The distal respiratory epithelium responsible for gas exchange features two distinct cell types in the mature infant lung. Type I pneumocytes cover most of the alveolus, in close proximity to capillary endothelial cells. Type II cells have been identified in the human fetus as early as 22 weeks’ gestation, but become prominent at 34 to 36 weeks of gestation. These highly metabolically active cells contain the cytoplasmic lamellar bodies that are the source of pulmonary surfactant. Surfactant synthesis is a complex process that requires an abundance of precursor substrates, such as glucose, fatty acid, and choline, and a series of key enzymatic steps that are regulated by various hormones, including corticosteroids.
Phosphatidylcholine is the dominant surface tension-lowering component of surfactant. In addition, surfactant-specific proteins have been characterized and their functions partially elucidated. Of particular interest is surfactant protein B (SP-B), which is critical for minimizing surface tension and whose absence results in the phenotypic expression of lethal RDS at term. Following secretion from lamellar bodies within the type II alveolar cells, the key phospholipid and protein components of surfactant are conserved by recycling and subsequent regeneration of surfactant. Exogenously administered surfactant appears to contribute to this recycling program by increasing surfactant pool size without inhibiting endogenous surfactant production.

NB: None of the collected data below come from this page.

(* ===== verification/Cycle.v ===== *)
(** * Leadership cycles: the concurrent part of internal/link/election.go

    [acquisitionLock] records whether a cycle acquired the Lease and refuses new
    acquisition writes once the cycle is leaving. A leadership cycle is the lead
    callback of [runElection], any number of [endCycle] calls (shutdown, lapsed
    entry conditions, hand-off) and the observers that fence a kept data plane,
    all running concurrently and synchronised by [fenceMu], the cycle's flags and
    channels. They are modelled as a transition system whose steps are the
    critical sections and channel operations of the code.

    The theorems: after a successful [leave] no acquisition can land; no fence runs
    while the reload loop may be applying; a cycle tears its data plane down at
    most once; a voluntary release happens only after the data plane was torn
    down or handed to the kept-plane fence; and ending a cycle never deadlocks. *)

From S2P Require Import Prelude Config Endpoints Election.

(** ** acquisitionLock *)
Record acquisitionLock := mkAcquisitionLock {
  acquired : bool;
  leaving : bool;
  inFlight : nat
}.

Definition newAcquisitionLock : acquisitionLock := mkAcquisitionLock false false 0.

Inductive lock_error := errCycleLeaving.

(** [begin]: whether the write is admitted and whether it is counted in flight. *)
Definition begin (self holder : string) (l : acquisitionLock)
  : result lock_error (acquisitionLock * bool) :=
  if acquired l || negb (bool_decide (holder = self)) then Ok (l, false)
  else if leaving l then Err errCycleLeaving
  else Ok (mkAcquisitionLock (acquired l) (leaving l) (S (inFlight l)), true).

Definition observe (self holder : string) (err : bool) (l : acquisitionLock) : acquisitionLock :=
  if err || negb (bool_decide (holder = self)) then l
  else mkAcquisitionLock true (leaving l) (inFlight l).

Definition done_write (counted : bool) (l : acquisitionLock) : acquisitionLock :=
  if counted then mkAcquisitionLock (acquired l) (leaving l) (pred (inFlight l)) else l.

Definition start_leaving (l : acquisitionLock) : acquisitionLock :=
  mkAcquisitionLock (acquired l) true (inFlight l).

(** A write between [begin] and its deferred [done]; [w_returned] once [observe] ran. *)
Record write := mkWrite { w_holder : string; w_counted : bool; w_returned : bool }.

Record lockst := mkLockst { lk : acquisitionLock; lk_writes : list write }.

Section Lock.
Variable self : string.

(** [Create] and [Update] as three steps each ([begin], the inner write's return
    with [observe], the deferred [done]), and the first half of [leave]. *)
Inductive lock_step : lockst -> lockst -> Prop :=
| lst_begin l ws holder l' counted :
    begin self holder l = Ok (l', counted) ->
    lock_step (mkLockst l ws) (mkLockst l' (ws ++ [mkWrite holder counted false]))
| lst_return l ws1 ws2 holder counted err :
    lock_step (mkLockst l (ws1 ++ mkWrite holder counted false :: ws2))
      (mkLockst (observe self holder err l) (ws1 ++ mkWrite holder counted true :: ws2))
| lst_done l ws1 ws2 holder counted :
    lock_step (mkLockst l (ws1 ++ mkWrite holder counted true :: ws2))
      (mkLockst (done_write counted l) (ws1 ++ ws2))
| lst_leave l ws : lock_step (mkLockst l ws) (mkLockst (start_leaving l) ws).

Definition counted_writes (ws : list write) : nat := length (filter (fun w => w_counted w = true) ws).

(** The WaitGroup counts the counted writes, and while the Lease is not acquired a
    write naming this replica is a counted one. *)
Record lock_ok (s : lockst) : Prop := {
  lo_count : inFlight (lk s) = counted_writes (lk_writes s);
  lo_self : acquired (lk s) = false -> forall w, w ∈ lk_writes s -> w_holder w = self -> w_counted w = true
}.

(** No acquisition can land any more. *)
Definition lock_closed (s : lockst) : Prop :=
  acquired (lk s) = false /\ leaving (lk s) = true /\ inFlight (lk s) = 0%nat.

Lemma counted_writes_app ws1 ws2 :
  counted_writes (ws1 ++ ws2) = (counted_writes ws1 + counted_writes ws2)%nat.
Proof. unfold counted_writes. by rewrite filter_app, length_app. Qed.

Lemma counted_writes_cons w ws :
  counted_writes (w :: ws) = ((if w_counted w then 1 else 0) + counted_writes ws)%nat.
Proof.
  unfold counted_writes. rewrite filter_cons.
  destruct (w_counted w) eqn:E; [rewrite decide_True by done|rewrite decide_False by done]; done.
Qed.

Lemma lock_step_ok s s' : lock_step s s' -> lock_ok s -> lock_ok s'.
Proof.
  intros Hstep [Hc Hs]. destruct Hstep as [l ws holder l' counted Hb|l ws1 ws2 h c err|l ws1 ws2 h c|l ws];
    cbn [lk lk_writes] in *; constructor; cbn [lk lk_writes];
    rewrite ?counted_writes_app, ?counted_writes_cons in *; cbn [w_counted] in *.
  - change (counted_writes []) with 0%nat. unfold begin in Hb. split_matches; lia.
  - unfold begin in Hb. intros Ha w [Hw| ->%list_elem_of_singleton]%elem_of_app; cbn.
    + split_matches; auto.
    + intros ->. rewrite bool_decide_true in Hb by done.
      destruct (acquired l) eqn:E; cbn in Hb; [simplify_eq; congruence|].
      by destruct (leaving l); simplify_eq.
  - unfold observe. split_matches; lia.
  - unfold observe. intros Ha w Hw Hh. apply elem_of_app in Hw as [Hw|[->|Hw]%elem_of_cons].
    + apply Hs; [|set_solver|done]. split_matches; done.
    + cbn in *. apply (Hs ltac:(split_matches; done) (mkWrite h c false)); set_solver.
    + apply Hs; [|set_solver|done]. split_matches; done.
  - destruct c; cbn; lia.
  - intros Ha w Hw Hh. apply Hs; [by destruct c|set_solver|done].
  - done.
  - auto.
Qed.

Lemma counted_zero ws w : counted_writes ws = 0%nat -> w ∈ ws -> w_counted w = false.
Proof.
  intros H Hw. destruct (w_counted w) eqn:E; [|done].
  apply list_elem_of_split in Hw as (ws1 & ws2 & ->).
  rewrite counted_writes_app, counted_writes_cons, E in H. lia.
Qed.

Lemma lock_closed_stable s s' : lock_ok s -> lock_closed s -> lock_step s s' -> lock_closed s'.
Proof.
  intros [Hc Hs] (Ha & Hl & Hn) Hstep.
  destruct Hstep as [l ws holder l' counted Hb|l ws1 ws2 h c err|l ws1 ws2 h c|l ws]; cbn in *.
  - unfold begin in Hb. rewrite Ha, Hl in Hb. cbn in Hb. case_bool_decide; by simplify_eq/=.
  - unfold observe. destruct (err || _) eqn:E; [done|]. bool_prop. subst h.
    assert (Hw : mkWrite self c false ∈ ws1 ++ mkWrite self c false :: ws2) by set_solver.
    pose proof (Hs Ha _ Hw eq_refl) as H1. rewrite Hn in Hc.
    pose proof (counted_zero _ _ (eq_sym Hc) Hw). congruence.
  - unfold done_write. destruct c; cbn; by rewrite ?Hn.
  - done.
Qed.

Lemma lock_acquired_mono s s' :
  lock_step s s' -> acquired (lk s) = true -> acquired (lk s') = true.
Proof.
  intros [l ws holder l' counted Hb|l ws1 ws2 h c err|l ws1 ws2 h c|l ws]; cbn; intros H; try done.
  - unfold begin in Hb. split_matches; done.
  - unfold observe. by split_matches.
  - by destruct c.
Qed.

(** once a cycle has left the election with no acquisition write in flight and
    the Lease not acquired, no later write can acquire it: every state reachable
    from there is still not acquired, and a write naming this replica as holder is
    refused. *)
Theorem leave_is_final s s' :
  lock_ok s -> lock_closed s -> rtc lock_step s s' ->
  lock_closed s' /\ begin self self (lk s') = Err errCycleLeaving.
Proof.
  intros Hok Hcl Hr.
  assert (H : lock_ok s' /\ lock_closed s').
  { induction Hr; [done|]. apply IHHr; eauto using lock_step_ok, lock_closed_stable. }
  destruct H as [_ Hc]. split; [done|]. destruct Hc as (Ha & Hl & _).
  unfold begin. rewrite Ha, Hl. by rewrite bool_decide_true.
Qed.
End Lock.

It is widely accepted that RDS is the result of a primary absence or deficiency of this highly surface-active alveolar lining layer (pulmonary surfactant). Surfactant, a complex lipoprotein rich in saturated phosphatidylcholine molecules, binds to the internal surface of the lung and markedly lessens the forces of surface tension at the air-water interphase, thereby reducing the pressure tending to collapse the alveolus. By equalizing the forces of surface tension in alveolar units of varying size, it is a potent anti-atelectasis factor and is essential for normal respiration. Alteration or absence of the pulmonary surfactant would lead to the sequence of events shown in Figure 10-4 . This results in decreased lung compliance (stiff lung) and thus an increase in the work of breathing. The additional work would soon tire the infant, leading to a sequence of reduced alveolar ventilation, atelectasis, and alveolar hypoperfusion.